Evaluation. Your child's physical therapist will perform an evaluation that includes a detailed birth and developmental history. Your child’s physical therapist will perform specific tests to determine arm function, such as getting the child to bring the hands together, grasp a toy, or use the arm for support or for crawling. The physical therapist will test arm sensation to determine whether some or all feeling has been lost, and educate the family about protecting the child from injuries when the child may not be able to feel pain. Physical therapists know the importance of addressing the child’s needs with a team approach, review all health care assessments, and send the child for further evaluation, if needed.

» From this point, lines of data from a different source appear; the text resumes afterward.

Lemma occupied_markCell σ (r j : nat) l cells (m : string) :
  NoDup (boardRows σ) →
  boardRows σ !! r = Some l → rowStore σ !! l = Some cells →
  cells !! j = Some " " → m ≠ " " →
  occupied (markCell l cells j m σ) = occupied σ + 1.
Proof.
  intros Hnd Hl Hc Hj Hm. unfold occupied.
  rewrite (grid_markCell σ r j l cells m Hnd Hl Hc).
  pose proof (count_concat_insert nonEmpty (grid σ) r
                cells (<[j := m]> cells) (grid_lookup σ r l cells Hl Hc)) as H.
  rewrite (count_insert _ cells j " " m) in H; try done.
  - lia.
  - unfold nonEmpty. by rewrite bool_decide_false.
Qed.

End marking.

(** ** Calls with an integral cell number *)

Section integral.

Import gameBoard.

Lemma cellAt_Some (σ : State) (r c : nat) (v : string) :
  cellAt σ r c = Some v →
  ∃ l cells,
    gridStore σ !! board σ = Some (boardRows σ) ∧
    boardRows σ !! r = Some l ∧ rowStore σ !! l = Some cells ∧
    cells !! c = Some v.
Proof.
  unfold cellAt, grid. rewrite list_lookup_fmap.
  destruct (boardRows σ !! r) as [l|] eqn:Hl; [|done]. cbn.
  intros Hv. exists l.
  destruct (rowStore σ !! l) as [cells|] eqn:Hc; [|done].
  exists cells. repeat split; try done.
  unfold boardRows in *.
  by destruct (gridStore σ !! board σ).
Qed.

Lemma specCoordinates_range (n : Z) :
  1 ≤ n ≤ 9 →
  0 ≤ (specCoordinates n).1 ≤ 2 ∧ 0 ≤ (specCoordinates n).2 ≤ 2.
Proof.
  intros Hn. unfold specCoordinates. cbn [fst snd].
  pose proof (Z.mod_pos_bound (n - 1) 3).
  pose proof (Z.div_lt_upper_bound (n - 1) 3 3).
  pose proof (Z.div_pos (n - 1) 3). lia.
Qed.

Lemma setPlayerPosition_integral (fuel : nat) (n : Z) (m v : string)
    (σ : State) :
  (2 ≤ fuel)%nat → 1 ≤ n ≤ 9 →
  cellAt σ (Z.to_nat (specCoordinates n).1)
           (Z.to_nat (specCoordinates n).2) = Some v →
  setPlayerPosition fuel (ofZ n) m σ =
  if bool_decide (v = " ")
  then Ok true (marked (Z.to_nat (specCoordinates n).1)
                       (Z.to_nat (specCoordinates n).2) m σ)
  else Ok false σ.
Proof.
  intros Hf Hn Hv.
  destruct (specCoordinates_range n Hn) as [Hrow Hcol].
  destruct (cellAt_Some _ _ _ _ Hv) as (l & cells & Hg & Hl & Hc & Hj).
  unfold setPlayerPosition.
  replace (lt (ofZ n) (ofZ 1) || gt (ofZ n) (ofZ 9)) with false.
  2:{ symmetry. apply orb_false_intro; apply Qltb_ge;
      rewrite <- Zle_Qle; lia. }
  unfold mbind, M_bind, bind. rewrite (indices_integral fuel n σ Hf Hn).
  rewrite (placeMark_spec σ _ l cells _ _ m Hg Hl Hc).
  rewrite arrayIndex_ofZ by (unfold specCoordinates in Hcol; cbn in Hcol; lia).
  unfold specCoordinates in *. cbn [fst snd] in *. rewrite Hj.
  unfold marked. rewrite Hl, Hc. cbn [from_option id].
  destruct (decide (v = " ")) as [->|Hne].
  - by rewrite !bool_decide_true.
  - rewrite !bool_decide_false; [done..|congruence].
Qed.

Lemma cellAt_marked_other (σ : State) (r c r' c' : nat) (m : string) :
  NoDup (boardRows σ) → (r', c') ≠ (r, c) →
  cellAt (marked r c m σ) r' c' = cellAt σ r' c'.
Proof.
  intros Hnd Hne. unfold marked.
  destruct (boardRows σ !! r) as [l|] eqn:Hl; [|done].
  destruct (rowStore σ !! l) as [cells|] eqn:Hc.
  - unfold cellAt. cbn [from_option id].
    rewrite (grid_markCell σ r c l cells m Hnd Hl Hc).
    destruct (decide (r' = r)) as [->|Hr].
    + rewrite list_lookup_insert_eq
        by (apply lookup_lt_is_Some; rewrite (grid_lookup σ r l cells); eauto).
      rewrite (grid_lookup σ r l cells Hl Hc). cbn.
      apply list_lookup_insert_ne. congruence.
    + by rewrite list_lookup_insert_ne.
  - (* a row reference without a row: both sides read nothing there *)
    unfold cellAt, grid. cbn [from_option id].
    change (boardRows (markCell l [] c m σ)) with (boardRows σ).
    rewrite !list_lookup_fmap.
    destruct (boardRows σ !! r') as [l'|] eqn:Hl'; [|done]. cbn.
    destruct (decide (l' = l)) as [->|Hll].
    + rewrite lookup_insert_eq, Hc. cbn.
      assert (r' = r) as -> by (by eapply NoDup_lookup).
      by destruct c', c; try congruence.
    + by rewrite lookup_insert_ne.
Qed.

Lemma cellAt_marked_same (σ : State) (r c : nat) (m v : string) :
  NoDup (boardRows σ) → cellAt σ r c = Some v →
  cellAt (marked r c m σ) r c = Some m.
Proof.
  intros Hnd Hv.
  destruct (cellAt_Some _ _ _ _ Hv) as (l & cells & Hg & Hl & Hc & Hj).
  unfold marked. rewrite Hl, Hc. cbn [from_option id]. unfold cellAt.
  rewrite (grid_markCell σ r c l cells m Hnd Hl Hc).
  rewrite list_lookup_insert_eq
    by (apply lookup_lt_is_Some; rewrite (grid_lookup σ r l cells); eauto).
  cbn. apply list_lookup_insert_eq. by eapply lookup_lt_Some.
Qed.

End integral.

(** ** Results about [setPlayerPosition] *)

Section setPlayerPosition_results.

Import gameBoard.

(** C3. For every integral [cellNumber] from 1 to 9 the subtraction
    loop of [setPlayerPosition] ends with [rowIndex = (cellNumber - 1)
    div 3] and [colIndex = (cellNumber - 1) mod 3], the call is the
    placement step at that row and column, and the only cell it tests
    and, when blank, marks is that one. *)
Theorem setPlayerPosition_index_translation (fuel : nat) (n : Z)
    (m : string) (σ : State) :
  (2 ≤ fuel)%nat → 1 ≤ n ≤ 9 →
  let row := Z.to_nat (specCoordinates n).1 in
  let col := Z.to_nat (specCoordinates n).2 in
  indices fuel (ofZ n) σ = Ok (row, ofZ (specCoordinates n).2) σ ∧
  (row < 3)%nat ∧ (col < 3)%nat ∧
  setPlayerPosition fuel (ofZ n) m σ =
    placeMark row (ofZ (specCoordinates n).2) m σ ∧
  ∀ v, cellAt σ row col = Some v →
       setPlayerPosition fuel (ofZ n) m σ =
       if bool_decide (v = " ") then Ok true (marked row col m σ)
       else Ok false σ.
Proof.
  intros Hf Hn row col.
  destruct (specCoordinates_range n Hn) as [Hrow Hcol].
  split; [by apply indices_integral|].
  split; [subst row; lia|]. split; [subst col; lia|]. split.
  - unfold setPlayerPosition.
    replace (lt (ofZ n) (ofZ 1) || gt (ofZ n) (ofZ 9)) with false.
    2:{ symmetry. apply orb_false_intro; apply Qltb_ge;
        rewrite <- Zle_Qle; lia. }
    unfold mbind, M_bind, bind.
    by rewrite (indices_integral fuel n σ Hf Hn).
  - intros v Hv. by apply setPlayerPosition_integral.
Qed.

Lemma setPlayerPosition_index_translation_witness :
  indices 2 (ofZ 8) initial = Ok (2%nat, ofZ 1) initial.
Proof.
  exact (proj1 (setPlayerPosition_index_translation 2 8 "X" initial
                  ltac:(lia) ltac:(lia))).
Defined.

(** C4. A call whose cell number lies outside [1, 9], or whose cell
    number is an integer of [1, 9] naming a cell that already holds a
    mark, returns false and leaves the whole state (grid, counter and
    everything else) as it was. *)
Theorem setPlayerPosition_failure_atomic (fuel : nat) (c : jsnum)
    (m : string) (σ : State) :
  (2 ≤ fuel)%nat →
  outsideRange c ∨
  (∃ (n : Z) (v : string),
      c = ofZ n ∧ 1 ≤ n ≤ 9 ∧ v ≠ " " ∧
      cellAt σ (Z.to_nat (specCoordinates n).1)
               (Z.to_nat (specCoordinates n).2) = Some v) →
  setPlayerPosition fuel c m σ = Ok false σ.
Proof.
  intros Hf [Hout|(n & v & -> & Hn & Hv & Hcell)].
  - unfold setPlayerPosition.
    replace (lt c (ofZ 1) || gt c (ofZ 9)) with true; [done|].
    symmetry. destruct c as [| | |q]; try done.
    cbn. apply orb_true_iff.
    destruct Hout as [H|H]; [left|right]; by apply Qltb_lt.
  - rewrite (setPlayerPosition_integral fuel n m v σ Hf Hn Hcell).
    by rewrite bool_decide_false.
Qed.

Lemma setPlayerPosition_failure_atomic_witness :
  let σ := marked 1 1 "X" initial in
  setPlayerPosition 2 (ofZ 5) "O" σ = Ok false σ ∧
  setPlayerPosition 2 (ofZ 10) "O" σ = Ok false σ.
Proof.
  split.
  - apply setPlayerPosition_failure_atomic; [lia|].
    right. exists 5, "X". repeat split; [lia | lia | done].
  - apply setPlayerPosition_failure_atomic; [lia|].
    left. right. reflexivity.
Defined.

(** C9. On a board of the module's shape, [setPlayerPosition] ends
    normally for every number whatsoever: it neither throws nor loops.
    A false result comes with an unchanged state, and NaN and every
    number with a fractional part get a false result. *)
Theorem setPlayerPosition_total (fuel : nat) (c : jsnum) (m : string)
    (σ : State) :
  (2 ≤ fuel)%nat → shape σ →
  (∃ b σ', setPlayerPosition fuel c m σ = Ok b σ' ∧ (b = false → σ' = σ)) ∧
  (notIntegral c → setPlayerPosition fuel c m σ = Ok false σ).
Proof.
  intros Hf Hs. split.
  - destruct (setPlayerPosition_cases fuel c m σ Hf Hs)
      as [->|(r & j & l & cells & _ & _ & _ & _ & _ & ->)]; eauto.
    eexists _, _. split; [done|]. done.
  - intros Hc. by apply setPlayerPosition_notIntegral.
Qed.

Lemma setPlayerPosition_total_witness :
  setPlayerPosition 2 NaN "X" initial = Ok false initial ∧
  setPlayerPosition 2 (Fin (5 # 2)) "X" initial = Ok false initial.
Proof.
  assert (shape initial) as Hs by (apply (bool_decide_unpack _); vm_compute; reflexivity).
  split.
  - apply (setPlayerPosition_total 2 NaN "X" initial); [lia|exact Hs|exact I].
  - apply (setPlayerPosition_total 2 (Fin (5 # 2)) "X" initial);
      [lia|exact Hs|reflexivity].
Defined.

(** C10. A successful call with an integral cell number of [1, 9] on a
    blank cell stores the mark in the addressed cell, adds one to the
    counter, and leaves each of the other cells with the value it had. *)
Theorem setPlayerPosition_frame (fuel : nat) (n : Z) (m : string)
    (σ : State) :
  (2 ≤ fuel)%nat → shape σ → 1 ≤ n ≤ 9 →
  let row := Z.to_nat (specCoordinates n).1 in
  let col := Z.to_nat (specCoordinates n).2 in
  cellAt σ row col = Some " " →
  ∃ σ', setPlayerPosition fuel (ofZ n) m σ = Ok true σ' ∧
        cellAt σ' row col = Some m ∧
        (∀ r c, (r, c) ≠ (row, col) → cellAt σ' r c = cellAt σ r c) ∧
        filledCellCount σ' = filledCellCount σ + 1.
Proof.
  intros Hf Hs Hn row col Hcell.
  assert (NoDup (boardRows σ)) as Hnd by apply Hs.
  exists (marked row col m σ). split.
  - by rewrite (setPlayerPosition_integral fuel n m " " σ Hf Hn Hcell).
  - split; [by eapply cellAt_marked_same|].
    split; [intros r c Hne; by apply cellAt_marked_other|].
    destruct (cellAt_Some _ _ _ _ Hcell) as (l & cells & _ & Hl & _).
    unfold marked. rewrite Hl. cbn. lia.
Qed.

Lemma setPlayerPosition_frame_witness :
  ∃ σ', setPlayerPosition 2 (ofZ 6) "O" (marked 1 1 "X" initial) = Ok true σ' ∧
        cellAt σ' 1 2 = Some "O" ∧
        (∀ r c, (r, c) ≠ (1%nat, 2%nat) →
                cellAt σ' r c = cellAt (marked 1 1 "X" initial) r c) ∧
        filledCellCount σ' = 2.
Proof.
  apply (setPlayerPosition_frame 2 6 "O" (marked 1 1 "X" initial));
    [lia | apply (bool_decide_unpack _); vm_compute; reflexivity
     | lia | reflexivity].
Defined.

End setPlayerPosition_results.

(** ** Resetting the board *)

Section reset.

Import gameBoard.

Lemma shape_explicit (σ : State) :
  shape σ →
  ∃ l0 l1 l2 a0 a1 a2 b0 b1 b2 c0 c1 c2,
    gridStore σ !! board σ = Some [l0; l1; l2] ∧
    boardRows σ = [l0; l1; l2] ∧
    l0 ≠ l1 ∧ l0 ≠ l2 ∧ l1 ≠ l2 ∧
    rowStore σ !! l0 = Some [a0; a1; a2] ∧
    rowStore σ !! l1 = Some [b0; b1; b2] ∧
    rowStore σ !! l2 = Some [c0; c1; c2].
Proof.
  intros Hs. pose proof (shape_grid σ Hs) as Hg.
  destruct (shape_row σ 0 Hs) as (l0 & r0 & Hl0 & Hr0 & Hn0); [lia|].
  destruct (shape_row σ 1 Hs) as (l1 & r1 & Hl1 & Hr1 & Hn1); [lia|].
  destruct (shape_row σ 2 Hs) as (l2 & r2 & Hl2 & Hr2 & Hn2); [lia|].
  destruct Hs as (Hlen & Hnd & _ & _).
  destruct (boardRows σ) as [|x0 [|x1 [|x2 [|]]]] eqn:Hb; try done.
  cbn in Hl0, Hl1, Hl2.
  injection Hl0 as ->. injection Hl1 as ->. injection Hl2 as ->.
  destruct r0 as [|a0 [|a1 [|a2 [|]]]]; try done.
  destruct r1 as [|b0 [|b1 [|b2 [|]]]]; try done.
  destruct r2 as [|c0 [|c1 [|c2 [|]]]]; try done.
  exists l0, l1, l2, a0, a1, a2, b0, b1, b2, c0, c1, c2.
  apply NoDup_cons in Hnd as [Hn01 Hnd].
  apply NoDup_cons in Hnd as [Hn12 _].
  apply not_elem_of_cons in Hn01 as [? Hn02].
  apply not_elem_of_cons in Hn02 as [? _].
  apply not_elem_of_cons in Hn12 as [? _].
  repeat split; done.
Qed.

Lemma rowAssign_in_range (σ : State) (l : loc) (cells : list string)
    (j : nat) (v : string) :
  rowStore σ !! l = Some cells → (j < length cells)%nat →
  rowAssign (Some l) (ofZ (Z.of_nat j)) v σ
  = Ok tt (set_rowStore <[l := <[j := v]> cells]> σ).
Proof.
  intros Hc Hj. unfold rowAssign.
  rewrite (bind_Ok _ _ σ σ (l, cells)) by (unfold rowOf; by rewrite Hc).
  rewrite arrayIndex_nat. by rewrite bool_decide_true.
Qed.

Lemma set_rowStore_insert_twice (σ : State) (l : loc)
    (cells cells' : list string) :
  set_rowStore <[l := cells']> (set_rowStore <[l := cells]> σ)
  = set_rowStore <[l := cells']> σ.
Proof.
  unfold set_rowStore.
  cbn [rowStore gridStore board filledCellCount player1 player2 output].
  by rewrite insert_insert_eq.
Qed.

(** The inner loop of [resetBoard] on row [i] of a board whose rows
    have three cells. *)
Lemma resetBoard_row (σ : State) (rowRefs : list loc) (i : nat) (l : loc)
    (x y z : string) :
  gridStore σ !! board σ = Some rowRefs → rowRefs !! i = Some l →
  rowStore σ !! l = Some [x; y; z] →
  forEach (seq 0 3) (λ j,
    r' ← gridElem (board σ) i;
    rowAssign r' (ofZ (Z.of_nat j)) " ") σ
  = Ok tt (set_rowStore <[l := [" "; " "; " "]]> σ).
Proof.
  intros Hg Hi Hc.
  assert (∀ τ, gridStore τ = gridStore σ →
               gridElem (board σ) i τ = Ok (Some l) τ) as Helem.
  { intros τ Hτ. unfold gridElem. by rewrite Hτ, Hg, Hi. }
  cbn [seq forEach].
  rewrite (bind_Ok _ _ σ (set_rowStore <[l := [" "; y; z]]> σ) tt).
  2:{ rewrite (bind_Ok _ _ σ σ (Some l)) by (by apply Helem).
      by rewrite (rowAssign_in_range σ l [x; y; z]) by (done || (cbn; lia)). }
  rewrite (bind_Ok _ _ _ (set_rowStore <[l := [" "; " "; z]]> σ) tt).
  2:{ rewrite (bind_Ok _ _ _ _ (Some l)) by (by apply Helem).
      rewrite (rowAssign_in_range _ l [" "; y; z]);
        [|apply lookup_insert_eq|cbn; lia].
      by rewrite set_rowStore_insert_twice. }
  rewrite (bind_Ok _ _ _ (set_rowStore <[l := [" "; " "; " "]]> σ) tt).
  2:{ rewrite (bind_Ok _ _ _ _ (Some l)) by (by apply Helem).
      rewrite (rowAssign_in_range _ l [" "; " "; z]);
        [|apply lookup_insert_eq|cbn; lia].
      by rewrite set_rowStore_insert_twice. }
  done.
Qed.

Treatment. Physical therapists work with children with brachial plexus injury to prevent or reduce joint contractures, maintain or improve muscle strength, adapt toys or activities to promote movement and play, and increase daily activities to encourage participation—first in the family, and later, in the community. Treatments may include:

  • Education on holding, carrying, and playing with the baby. Your physical therapist will make suggestions for positioning, so that your baby's arm will not be left hanging when the baby is being held or carried. Your physical therapist will provide ideas for positioning the baby on the back or stomach for play without injury to the arm.
  • Prevention of injury. Your physical therapist will explain the possible injuries that could occur without the baby crying, since the baby cannot perceive pain if sensation is limited in the arm.
  • Passive and active stretching. Your physical therapist will assist you and your child in performing gentle stretches to increase joint flexibility (range of motion), and prevent or delay contractures (tightening) in the arm.
  • Improving strength. Your physical therapist will teach you and your child exercises and play activities to maintain or increase arm strength. Your physical therapist will identify games and fun tasks that promote strength without asking the baby to work too hard. As your child improves and grows, your physical therapist will identify new games and activities that will continue to strengthen the arm and hand.
  • Use of modalities. Your physical therapist might use a variety of intervention techniques (modalities) to improve muscle function and movement. Electrical stimulation can be applied to gently simulate the nerve signal to the muscle and keep the muscle tissue functional. Flexible tape can be applied over specific muscle areas to ease muscle contraction. Constraint-induced movement therapy (CIMT) may be applied to the nonaffected arm to encourage use of the affected arm. Repetitive training of the affected arm is encouraged, using age-appropriate tasks, such as finger painting, building a tower, or picking up and eating small bites of food. Your physical therapist will collaborate with other health professionals to recommend the best treatment techniques for your child.
  • Improving developmental skills. Your physical therapist will help your child learn to master motor skills, like putting the child’s weight on the injured arm, sitting up with arm support, and crawling. Your physical therapist will provide an individualized plan of care that is appropriate based on your child’s needs.
  • Fostering physical fitness. Your physical therapist will help you determine the exercises, diet, and community involvement that will promote good health throughout childhood. Your physical therapist will continue to work with you and your child to determine any adaptations that may be needed, so that your child can participate fully in family life and in society.

Therapy may be provided in the home or at another location, such as a hospital, community center, school, or a physical therapy outpatient clinic. Depending upon the severity of the brachial plexus injury, the child's needs may continue and vary greatly as the child ages. Your physical therapist will work with other health care professionals, eg, occupational therapists and physicians, to address all your child's needs as treatment priorities shift.